Language Independent:
WebAssembly acts as a compilation target for various languages and continues to innovate by implementing requests. WebAssembly does not promote or favor any language. Coding language communities generate additional tools for utilizing WebAssembly.

Platform Independent:
WebAssembly’s host can be browser or non-browser. WebAssembly can be embedded in browsers, run as a virtual machine, and more.

WebAssembly as a non-browser runtime

Initially, WebAssembly targeted specific browser-based use cases, such as migrating performance-intensive applications into the browser. However, WebAssembly retains a platform-agnostic host environment. WebAssembly has been adopted as a non-browser runtime due to a few features:

Sandbox Environment:
WebAssembly modules provide a layer of security because modules execute within a sandbox environment. The environment increases safety for cloud computing where executing processes share the same underlying physical resources.

Vendor-neutral:
WebAssembly is flexible and untied to a particular vendor. This versatility allows for use cases to expand and meet various needs.

Runtime:
Runtime features, such as streaming compilation and simple validation rules, contribute to fast start times and near-native performance.

Memory:
WebAssembly does not have a specific approach to memory management (e.g., garbage collection) or its own system-level APIs. As a result, the WebAssembly runtime is simple and lightweight.

Bytecode Alliance

WebAssembly’s rapid adoption spurred innovation and investment from various organizations. Many projects sought to extend similar capabilities and solutions. In response, the founding organizations Mozilla, Red Hat, Intel, and Fastly formed the Bytecode Alliance to foster collaboration and promote innovation.

The Bytecode Alliance’s mission is to:

“provide state-of-the-art foundations to develop runtime environments and language toolchains where security, efficiency, and modularity can all coexist across a wide range of devices and architectures.”

The Bytecode Alliance initiated a sub-project called the WebAssembly System Interface (WASI). WASI is an API that allows WebAssembly access to system features such as files, filesystems, Berkeley sockets, clocks, and random numbers. WASI acts as a system-level interface for WebAssembly, so incorporating a runtime into a host environment and building a platform is easier.

While WASI runs in the browser, WASI is not browser-dependent and therefore does not rely on Web APIs or Javascript compatibility.
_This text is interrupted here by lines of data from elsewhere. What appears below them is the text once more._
Section reading.
Context `{Env}.
(** The pages of a region: [count] of them from the [i]th. *)
Definition pages_of (request : Z -> list Z) (size : Z -> Z) (i count : Z) : list (list Z * Z) :=
  map (fun k => (request k, size k)) (seqZ i (count - i)).
Lemma pages_of_cons request size i count : i < count -> pages_of request size i count = (request i, size i) :: pages_of request size (i + 1) count.
Proof. intros Hi. unfold pages_of. rewrite seqZ_cons by lia. cbn [map]. do 3 f_equal. lia. Qed.
Lemma pages_of_nil request size i count : count <= i -> pages_of request size i count = [].
Proof. intros Hi. unfold pages_of. by rewrite seqZ_nil by lia. Qed.
(** A page whose answer is checked for its length and service. *)
Lemma reads_checked payload endpoint timeout n pages rom d total (rest : list Z -> M (result Error (list Z))) e :
  (forall reply, reads_pages 1 pages (rom ++ page_data reply) (rest reply)) ->
  reads_pages 1 ((AddHeader payload (ep_tester_id endpoint) (ep_target_id endpoint), n) :: pages) rom
    (try (ExchangeM32rSsmRequired payload endpoint timeout) (fun response =>
       if negb (zlen response =? n + 6) || negb (zget response 4 =? 0xe0) then ret (Err e)
       else bind (Call (EventsProgress d total)) (fun _ => rest response))).
Proof.
  intros Hrest. apply reads_page. refine (observes_weaken _ _ _ (talks_Required _ _ _) _). intros r l Hl reply ->. cbn in Hl. subst l.
  destruct (negb _ || negb _) eqn:E; [right; by apply observes_ret|]. left. exists reply. apply orb_false_iff in E as [E _].
  apply negb_false_iff, Z.eqb_eq in E. split_and!; [apply page_run_once; lia|done|]. apply reads_quiet; [unseen|]. done.
Qed.
Section hitachi.
Import HitachiKline.
Context (p : SubaruHitachiM32rKlinePlan) (Hp : kline_chunk_size p = 128).
Definition hitachi_page (k : Z) : list Z := Framed p (read_request p (128 * k)).
Lemma hitachi_reads fuel i rom : 0 <= i <= 4096 -> 4096 - i < Z.of_nat fuel ->
  reads_pages 1 (pages_of hitachi_page (fun _ => 128) i 4096) rom (read_loop p fuel (128 * i) rom).
Proof.
  revert i rom. induction fuel as [|fuel IH]; intros i rom Hi Hf; [lia|]. cbn [read_loop]. unfold kRomSize.
  destruct (Z.ltb_spec (128 * i) 0x80000); [|rewrite pages_of_nil by lia; apply reads_none].
  rewrite pages_of_cons by lia. apply reads_quiet; [unseen|]. intros []; [apply reads_failed|].
  rewrite Hp, (u32_small (128 * i + 128)) by (unfold u32_ok; lia). replace (128 * i + 128) with (128 * (i + 1)) by lia.
  apply reads_checked. intros reply. apply IH; lia.
Qed.
End hitachi.
Section mitsu.
Import MitsuKline.
Context (p : SubaruMitsuM32rKlinePlan) (Hp : mitsu_chunk_size p = 128).
Definition mitsu_page (k : Z) : list Z := AddHeader (read_request p (0x8000 + 128 * k)) (mitsu_tester_id p) (mitsu_target_id p).
Lemma mitsu_reads fuel i rom : 0 <= i <= 3840 -> 3840 - i < Z.of_nat fuel ->
  reads_pages 1 (pages_of mitsu_page (fun _ => 128) i 3840) rom (read_loop p fuel MitsuM32rKline.kUserspace (128 * i) rom).
Proof.
  revert i rom. induction fuel as [|fuel IH]; intros i rom Hi Hf; [lia|]. cbn [read_loop]. cbn [reg_length reg_start MitsuM32rKline.kUserspace].
  destruct (Z.ltb_spec (128 * i) 0x78000); [|rewrite pages_of_nil by lia; apply reads_none].
  rewrite pages_of_cons by lia. apply reads_quiet; [unseen|]. intros []; [apply reads_failed|].
  rewrite (u32_small (0x8000 + 128 * i)) by (unfold u32_ok; lia).
  rewrite Hp, (u32_small (128 * i + 128)) by (unfold u32_ok; lia). replace (128 * i + 128) with (128 * (i + 1)) by lia.
  apply reads_checked. intros reply. apply IH; lia.
Qed.
End mitsu.
Section tcu.
Import TcuKline.
Context (p : SubaruTcuHitachiM32rKlinePlan) (Hp : tcu_block_size p = 96).
Definition tcu_size (k : Z) : Z := Z.min 96 (kRomSize - 96 * k).
Definition tcu_page (k : Z) : list Z := Framed p (read_request (96 * k) (tcu_size k)).
Lemma talks_BlockRead payload timeout : talks (ExchangeBlockRead p payload timeout) (exchanged (Framed p payload)).
Proof.
  unfold ExchangeBlockRead. apply (observes_bind _ _ _ _ talks_Cancelled). intros [] l ->; [apply observes_ret; by left|]. cbv zeta.
  apply (observes_try _ _ _ _ (talks_write _)); [|intros e l ->; right; by left]. intros n l ->.
  destruct (negb _); [apply observes_ret; right; by left|].
  apply (observes_bind _ _ _ _ talks_Cancelled). intros [] l ->; [apply observes_ret; right; by left|].
  assert (forall ms, talks (Sleep ms) (fun _ l => l = [])) as Hs by (intros; by apply unseen_Sleep).
  apply (observes_try _ _ _ _ (Hs _)); [|intros e l ->; right; by left]. intros _ l ->.
  apply (observes_try _ _ _ _ (talks_read _)); [|intros e l ->; right; right; by eexists]. intros a l ->.
  apply (observes_bind _ _ _ _ talks_Cancelled). intros [] l ->; [apply observes_ret; right; right; by eexists|].
  apply (observes_try _ _ _ _ (Hs _)); [|intros e l ->; right; right; by eexists]. intros _ l ->. by apply observes_ret.
Qed.
Lemma only_BlockRead b l timeout : u8 b <> kSidTransferData -> u8 b <> kSidRoutineControl -> only harmless (ExchangeBlockRead p (b :: l) timeout).
Proof.
  intros H1 H2. eapply only_scripted; [apply (scripted_exchanged (Framed p (b :: l)) _ _ (talks_BlockRead _ _)); apply exchanged_sends|].
  repeat constructor; unfold Framed; by rewrite service_AddHeader.
Qed.
Lemma tcu_read_block n payload :
  talks (read_block p n payload) (fun r l => forall block, r = Ok (Some block) -> page_run n (Framed p payload) block l).
Proof.
  induction n as [|n IH]; cbn [read_block]; [by apply observes_ret|].
  assert (forall a, short a -> talks (read_block p n payload) (fun r l => forall block, r = Ok (Some block) ->
    page_run (S n) (Framed p payload) block ([W (Framed p payload); R (Ok a)] ++ l))) as Hmiss.
  { intros a Ha. refine (observes_weaken _ _ _ IH _). intros r l Hl block ->. destruct (Hl block eq_refl) as (misses & Hm & Hs & ->).
    exists (a :: misses). split_and!; [cbn; lia|by constructor|done]. }
  apply (observes_try _ _ _ _ (talks_BlockRead _ _)); [|done]. intros [block|] l ->; [|by apply Hmiss].
  destruct (Z.ltb_spec 5 (zlen block)); [|by apply Hmiss]. apply observes_ret. intros block' [= <-]. apply page_run_once. lia.
Qed.
Lemma tcu_reads fuel i rom : 0 <= i <= 5462 -> 5462 - i < Z.of_nat fuel ->
  reads_pages kBlockAttempts (pages_of tcu_page tcu_size i 5462) rom (read_loop p fuel (96 * i) rom).
Proof.
  revert i rom. induction fuel as [|fuel IH]; intros i rom Hi Hf; [lia|]. cbn [read_loop].
  destruct (Z.ltb_spec (96 * i) kRomSize) as [Hl|Hl]; unfold kRomSize in Hl; [|rewrite pages_of_nil by lia; apply reads_none].
  rewrite pages_of_cons by lia. apply reads_quiet; [unseen|]. intros []; [apply reads_failed|]. cbv zeta. rewrite Hp.
  rewrite (u32_small (kRomSize - 96 * i)) by (unfold u32_ok, kRomSize; lia). fold (tcu_size i). apply reads_page.
  refine (observes_weaken _ _ _ (tcu_read_block _ _) _). intros r l Hr [block|] ->; [|right; by apply observes_ret].
  destruct (Z.eqb_spec (zlen block) (tcu_size i + 6)); cbn [negb]; [|right; by apply observes_ret]. left. exists block.
  split_and!; [by apply Hr|done|]. apply reads_quiet; [unseen|]. intros _.
  rewrite (u32_small (96 * i + 96)) by (unfold u32_ok; lia). replace (96 * i + 96) with (96 * (i + 1)) by lia. apply IH; lia.
Qed.
Lemma tcu_only fuel address rom : only harmless (read_loop p fuel address rom).
Proof.
  assert (forall n address length, only harmless (read_block p n (read_request address length))) as Hb.
  { induction n as [|n IH]; intros a len; cbn [read_block]; only_harmless; [by apply only_BlockRead|apply IH|apply IH]. }
  revert address rom. induction fuel as [|fuel IH]; intros address rom; cbn [read_loop]; only_harmless; [apply Hb|apply IH].
Qed.
End tcu.
Section sh7058.
Import Sh7058Kline.
Definition sh7058_page (k : Z) : list Z := AddHeader (page_request (128 * k)) 0xf0 0x10.
Lemma talks_Sh7058 payload delay : talks (Exchange payload delay) (exchanged_reply (AddHeader payload 0xf0 0x10)).
Proof.
  unfold Exchange, CheckCancelled. cbv zeta.
  apply (observes_try _ _ (fun _ l => l = [])); [apply unseen_bind; [unseen|intros; apply unseen_ret]| |intros e l ->; by left]. intros _ l ->.
  apply (observes_try _ _ _ _ (talks_write _)); [|intros e l ->; right; by left]. intros n l ->.
  apply (observes_try _ _ (fun _ l => l = [])); [|intros _ l ->|intros e l ->; right; by left].
  { destruct (negb _); [by apply observes_ret|by apply unseen_Sleep]. }
  apply (observes_try _ _ _ _ (talks_read _)); [|intros e l ->; right; right; by eexists]. intros a l ->.
  apply (observes_bind _ _ _ _ talks_Cancelled). intros [] l ->; apply observes_ret; [right; right; by eexists|].
  destruct a; [done|right; right; by eexists].
Qed.
Lemma only_Sh7058 payload b l delay :
  payload = b :: l -> u8 b <> kSidTransferData -> u8 b <> kSidRoutineControl -> only harmless (Exchange payload delay).
Proof.
  intros -> H1 H2. eapply only_scripted; [apply (scripted_exchanged (AddHeader (b :: l) 0xf0 0x10) _ _ (talks_Sh7058 _ _)); apply exchanged_reply_sends|].
  repeat constructor; by rewrite service_AddHeader.
Qed.
Lemma Valid_length frame service size : Valid frame service size = true -> zlen frame = size + 5.
Proof.
  unfold Valid, HasValidFrame, kHeaderLength, kChecksumLength. intros [[Hv Hs]%andb_true_iff _]%andb_true_iff. apply Z.eqb_eq in Hs.
  destruct (zlen frame <? 4 + 1); [done|]. destruct (Z.eqb_spec (zlen frame) (4 + zget frame 3 + 1)); [lia|done].
Qed.
Lemma sh7058_reads fuel i rom : 0 <= i <= 8192 -> 8192 - i < Z.of_nat fuel ->
  reads_pages 1 (pages_of sh7058_page (fun _ => 128) i 8192) rom (read_loop fuel (128 * i) rom).
Proof.
  revert i rom. induction fuel as [|fuel IH]; intros i rom Hi Hf; [lia|]. cbn [read_loop].
  destruct (Z.ltb_spec (128 * i) kRomSize) as [Hl|Hl]; unfold kRomSize in Hl; [|rewrite pages_of_nil by lia; apply reads_none].
  rewrite pages_of_cons by lia. apply reads_page. refine (observes_weaken _ _ _ (talks_Sh7058 _ _) _). intros r l Hr reply ->. cbn in Hr. subst l.
  destruct (Valid reply 0xe0 0x81) eqn:E; cbn [negb]; [|right; by apply observes_ret]. left. exists reply. apply Valid_length in E.
  split_and!; [apply page_run_once; lia|lia|]. apply reads_quiet; [unseen|]. intros _.
  unfold page_data. replace (zlen reply - 6) with 128 by lia.
  rewrite (u32_small (128 * i + 0x80)) by (unfold u32_ok; lia). replace (128 * i + 0x80) with (128 * (i + 1)) by lia. apply IH; lia.
Qed.
Lemma sh7058_only fuel offset rom : only harmless (read_loop fuel offset rom).
Proof.
  revert offset rom. induction fuel as [|fuel IH]; intros offset rom; cbn [read_loop]; only_harmless; [|apply IH].
  eapply only_Sh7058; [reflexivity|by vm_compute|by vm_compute].
Qed.
Lemma sh7058_identify : only harmless IdentifyAndSwitchBaud.
Proof.
  unfold IdentifyAndSwitchBaud. only_harmless; (eapply only_Sh7058; [reflexivity|by vm_compute|by vm_compute]).
Qed.
End sh7058.
End reading.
With WASI, WebAssembly modules can run outside of the browser. Wasmtime, another Bytecode Alliance project, is a WebAssembly runtime that can be used as a host for non-browser use cases.

WASI maintains WebAssembly’s security advantages by extending WebAssembly’s sandboxed environment to include I/O. The API isolates modules and provides each module with permissions to particular parts of the system.

WASI use cases include cross-platform applications, code reuse across platforms, and a single runtime for applications. The Bytecode Alliance continues to contribute and accept projects with several roadmap goals for WASI addressed in online documentation on the Bytecode Alliance website.